Without any doubt, these scientists were confident that the names of the discoverers of life on Mars would someday be written boldly in our history books, and that those names would be Kaplan, Connes, and Connes. Schiaparelli had found canals (well, not really) and was famous, but he had not discovered life. Lowell had found more canals (but no, not really) and claimed he had evidence for life on Mars, and Lowell was now infamous, but he also had not found life. Kuiper’s lichens were merely dust. Sinton’s algae turned out to be terrestrial heavy water and windblown Martian sand. But these methane results had been obtained with a state-of-the-art Michelson interferometer. The work of Kaplan, Connes, and Connes was modern and surely would stand the test of time.

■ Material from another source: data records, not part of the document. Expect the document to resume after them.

(* ===== verification/Stream.v ===== *)
(** * Stream: the handles of an established connection
    ([crates/srt/src/stream.rs], [error.rs])

    A stream is two channel ends into its driver's task and the connection's
    metadata.  A handle names its task by [st_task]; the operations act on the
    channels of that task.  An operation that waits returns a [Poll]. *)

From S2P Require Import Prelude Event Listener Runtime Driver.

Record StreamMeta : Type := MkMeta {
  sm_local_addr : SocketAddr;
  sm_peer_addr : SocketAddr;
  sm_stream_id : option (list byte);
}.

(** [SrtStream], and its halves after [into_split]: the send half keeps the
    command sender, the receive half the data receiver. *)
Record SrtStream : Type := MkStream { st_task : nat; st_meta : StreamMeta }.
Record SrtSendHalf : Type := MkSendHalf { sh_task : nat; sh_meta : StreamMeta }.
Record SrtRecvHalf : Type := MkRecvHalf { rh_task : nat; rh_meta : StreamMeta }.

Definition into_split (s : SrtStream) : SrtSendHalf * SrtRecvHalf :=
  (MkSendHalf (st_task s) (st_meta s), MkRecvHalf (st_task s) (st_meta s)).

Definition stream_local_addr (s : SrtStream) : SocketAddr := sm_local_addr (st_meta s).
Definition stream_peer_addr (s : SrtStream) : SocketAddr := sm_peer_addr (st_meta s).
Definition stream_id (s : SrtStream) : option (list byte) := sm_stream_id (st_meta s).

Section Handles.
Context {Chan : Type -> Type} {HMp : Mpsc Chan}.

(** [sender.send(message).await.map_err(|_| Error::Closed)] *)
Definition send_or_closed {A : Type} (message : A) (sender : Chan A)
  : Poll (Error + unit) * Chan A :=
  match mpsc_reserve sender with
  | Ready true => (Ready (inr tt), mpsc_permit_send message sender)
  | Ready false => (Ready (inl ErrClosed), sender)
  | Pending => (Pending, sender)
  end.

Definition send_command (command : Command) : Chan Command -> Poll (Error + unit) * Chan Command :=
  send_or_closed command.
Definition stream_send (payload : list byte) : Chan Command -> Poll (Error + unit) * Chan Command :=
  send_command (CmdSend payload).
Definition stream_close : Chan Command -> Poll (Error + unit) * Chan Command :=
  send_command CmdClose.
Definition stream_recv (data : Chan (list byte)) : Poll (option (list byte)) * Chan (list byte) :=
  mpsc_recv data.

(** [fetch_stats]: the request, and what the oneshot brings back ([None] when the
    driver dropped it). *)
Definition request_stats (reply : Oneshot) : Chan Command -> Poll (Error + unit) * Chan Command :=
  send_command (CmdStats reply).
Definition stats_response (response : option Stats) : Error + Stats :=
  match response with Some s => inr s | None => inl ErrClosed end.

(** The halves after [into_split]: the same calls on the channel end each keeps. *)
Definition send_half_send : list byte -> Chan Command -> Poll (Error + unit) * Chan Command :=
  stream_send.
Definition send_half_close : Chan Command -> Poll (Error + unit) * Chan Command := stream_close.
Definition send_half_stats : Oneshot -> Chan Command -> Poll (Error + unit) * Chan Command :=
  request_stats.
Definition recv_half_recv : Chan (list byte) -> Poll (option (list byte)) * Chan (list byte) :=
  stream_recv.

(** [futures_core::Stream]: polling is receiving. *)
Definition stream_poll_next (data : Chan (list byte))
  : Poll (option (list byte)) * Chan (list byte) := mpsc_recv data.
End Handles.

Definition send_half_local_addr (s : SrtSendHalf) : SocketAddr := sm_local_addr (sh_meta s).
Definition send_half_peer_addr (s : SrtSendHalf) : SocketAddr := sm_peer_addr (sh_meta s).
Definition send_half_stream_id (s : SrtSendHalf) : option (list byte) := sm_stream_id (sh_meta s).
Definition recv_half_local_addr (s : SrtRecvHalf) : SocketAddr := sm_local_addr (rh_meta s).
Definition recv_half_peer_addr (s : SrtRecvHalf) : SocketAddr := sm_peer_addr (rh_meta s).
Definition recv_half_stream_id (s : SrtRecvHalf) : option (list byte) := sm_stream_id (rh_meta s).

(** ** The [Sink] adapter

    [tokio_util::sync::PollSender], which keeps a reservation across calls:
    both operations report whether they succeeded. *)
Class PollSender (S : Type) : Type := {
  ps_poll_reserve : S -> Poll bool * S;
  ps_send_item : Command -> S -> bool * S;
}.

Section Sink.
Context {S : Type} {HS : PollSender S}.

Definition closed_unless (ok : bool) : Error + unit := if ok then inr tt else inl ErrClosed.

Definition sink_poll_ready (sink : S) : Poll (Error + unit) * S :=
  match ps_poll_reserve sink with
  | (Ready ok, sink) => (Ready (closed_unless ok), sink)
  | (Pending, sink) => (Pending, sink)
  end.

Definition sink_start_send (payload : list byte) (sink : S) : (Error + unit) * S :=
  let '(ok, sink) := ps_send_item (CmdSend payload) sink in (closed_unless ok, sink).

Definition sink_poll_flush : Poll (Error + unit) := Ready (inr tt).

(** A driver that hung up is a success here. *)
Definition sink_poll_close (sink : S) : Poll (Error + unit) * S :=
  match ps_poll_reserve sink with
  | (Ready true, sink) => (Ready (inr tt), (ps_send_item CmdClose sink).2)
  | (Ready false, sink) => (Ready (inr tt), sink)
  | (Pending, sink) => (Pending, sink)
  end.
End Sink.

Section Proofs.
Context {Chan : Type -> Type} {HMp : Mpsc Chan} {HM : MpscSpec Chan} {A : Type}.
Implicit Types ch : Chan A.

(** A send waits exactly while the receiver lives and its queue is full, fails
    exactly when the receiver is gone, and otherwise queues the message last. *)
Lemma send_or_closed_cases a ch :
  match (send_or_closed a ch).1 with
  | Pending => receiving ch = true /\ (ch_capacity (view ch) <= length (queued ch))%nat /\
               (send_or_closed a ch).2 = ch
  | Ready (inl e) => e = ErrClosed /\ receiving ch = false /\ (send_or_closed a ch).2 = ch
  | Ready (inr _) => receiving ch = true /\ (length (queued ch) < ch_capacity (view ch))%nat /\
                     queued (send_or_closed a ch).2 = queued ch ++ [a]
  end.
Proof.
  unfold send_or_closed. rewrite reserve_view. unfold st_reserve, st_room, receiving, queued.
  destruct (ch_rx (view ch)); [|done].
  destruct (Nat.ltb_spec (length (ch_contents (view ch))) (ch_capacity (view ch))); cbn [fst snd];
    split_and!; try done; by rewrite permit_send_view.
Qed.
End Proofs.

Soon, they reported, they would observe Mars again with an instrument yet one hundred times more sensitive than the one they had used for their observations in 1965.
At a meeting held just four months later, in February 1967, at the Institute for Space Studies of the National Aeronautics and Space Administration in New York City, Kaplan again reported “that the air of Mars contains methane, or methane-based gases, whose presence is difficult to explain unless they are generated by living organisms.” At this meeting, he reported that new observations “with Mars much closer had strengthened his belief that the earlier findings are reliable.”8 Kaplan explained that the chemistry of the Martian air “seems to forbid any extended lifetime for methane or its sister gases.” Consequently, “something must be continuously providing new methane. On Earth this is done by bacteria that live in the absence of oxygen—as in decaying material in swamps.”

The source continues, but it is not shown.